** DATA EXTRACT follows **
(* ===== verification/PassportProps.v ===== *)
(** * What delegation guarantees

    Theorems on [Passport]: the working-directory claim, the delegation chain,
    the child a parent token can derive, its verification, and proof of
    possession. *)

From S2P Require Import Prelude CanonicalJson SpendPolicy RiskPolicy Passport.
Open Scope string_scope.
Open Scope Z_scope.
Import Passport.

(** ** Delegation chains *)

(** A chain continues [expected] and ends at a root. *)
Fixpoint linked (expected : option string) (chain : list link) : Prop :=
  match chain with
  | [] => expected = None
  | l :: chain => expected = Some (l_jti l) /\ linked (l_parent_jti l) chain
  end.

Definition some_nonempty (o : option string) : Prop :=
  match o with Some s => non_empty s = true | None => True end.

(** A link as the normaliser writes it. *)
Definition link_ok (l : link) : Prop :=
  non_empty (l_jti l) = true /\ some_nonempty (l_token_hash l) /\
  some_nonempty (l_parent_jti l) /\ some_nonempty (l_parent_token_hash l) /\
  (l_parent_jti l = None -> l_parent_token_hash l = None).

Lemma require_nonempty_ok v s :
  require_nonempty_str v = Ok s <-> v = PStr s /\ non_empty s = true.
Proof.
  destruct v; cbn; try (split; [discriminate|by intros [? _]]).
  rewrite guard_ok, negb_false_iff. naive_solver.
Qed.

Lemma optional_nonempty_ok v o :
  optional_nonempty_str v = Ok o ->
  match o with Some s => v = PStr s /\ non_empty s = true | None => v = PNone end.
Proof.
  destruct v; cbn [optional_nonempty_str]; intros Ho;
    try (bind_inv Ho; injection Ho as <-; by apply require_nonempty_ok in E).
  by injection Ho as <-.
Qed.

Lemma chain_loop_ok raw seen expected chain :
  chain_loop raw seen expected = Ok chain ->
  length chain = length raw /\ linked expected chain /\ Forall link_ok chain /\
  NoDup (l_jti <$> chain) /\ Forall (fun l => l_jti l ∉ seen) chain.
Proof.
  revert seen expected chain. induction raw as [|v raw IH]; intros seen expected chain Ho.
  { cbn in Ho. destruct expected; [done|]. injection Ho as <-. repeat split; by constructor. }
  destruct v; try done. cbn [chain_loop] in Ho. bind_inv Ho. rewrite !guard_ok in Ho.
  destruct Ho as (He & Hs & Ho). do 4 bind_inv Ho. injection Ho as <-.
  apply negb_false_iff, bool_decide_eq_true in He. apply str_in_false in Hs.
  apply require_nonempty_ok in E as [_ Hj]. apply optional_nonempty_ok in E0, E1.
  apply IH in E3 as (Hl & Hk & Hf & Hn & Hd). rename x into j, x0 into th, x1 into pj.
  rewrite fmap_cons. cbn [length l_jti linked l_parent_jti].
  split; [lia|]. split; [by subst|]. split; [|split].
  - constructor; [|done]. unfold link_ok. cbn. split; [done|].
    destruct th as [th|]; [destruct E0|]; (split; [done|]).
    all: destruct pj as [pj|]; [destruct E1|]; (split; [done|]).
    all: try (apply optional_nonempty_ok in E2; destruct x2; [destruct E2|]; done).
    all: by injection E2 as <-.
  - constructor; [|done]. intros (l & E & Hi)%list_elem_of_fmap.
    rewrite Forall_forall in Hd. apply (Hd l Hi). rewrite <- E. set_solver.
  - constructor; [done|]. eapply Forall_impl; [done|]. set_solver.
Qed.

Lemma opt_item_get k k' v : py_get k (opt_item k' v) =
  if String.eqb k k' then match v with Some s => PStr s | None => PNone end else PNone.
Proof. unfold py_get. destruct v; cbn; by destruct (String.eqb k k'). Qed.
** End of DATA EXTRACT **
Quote the records from their first line to the line with "Import Passport.", inclusive, without adding or dropping anything.

(* ===== verification/PassportProps.v ===== *)
(** * What delegation guarantees

    Theorems on [Passport]: the working-directory claim, the delegation chain,
    the child a parent token can derive, its verification, and proof of
    possession. *)

From S2P Require Import Prelude CanonicalJson SpendPolicy RiskPolicy Passport.
Open Scope string_scope.
Open Scope Z_scope.
Import Passport.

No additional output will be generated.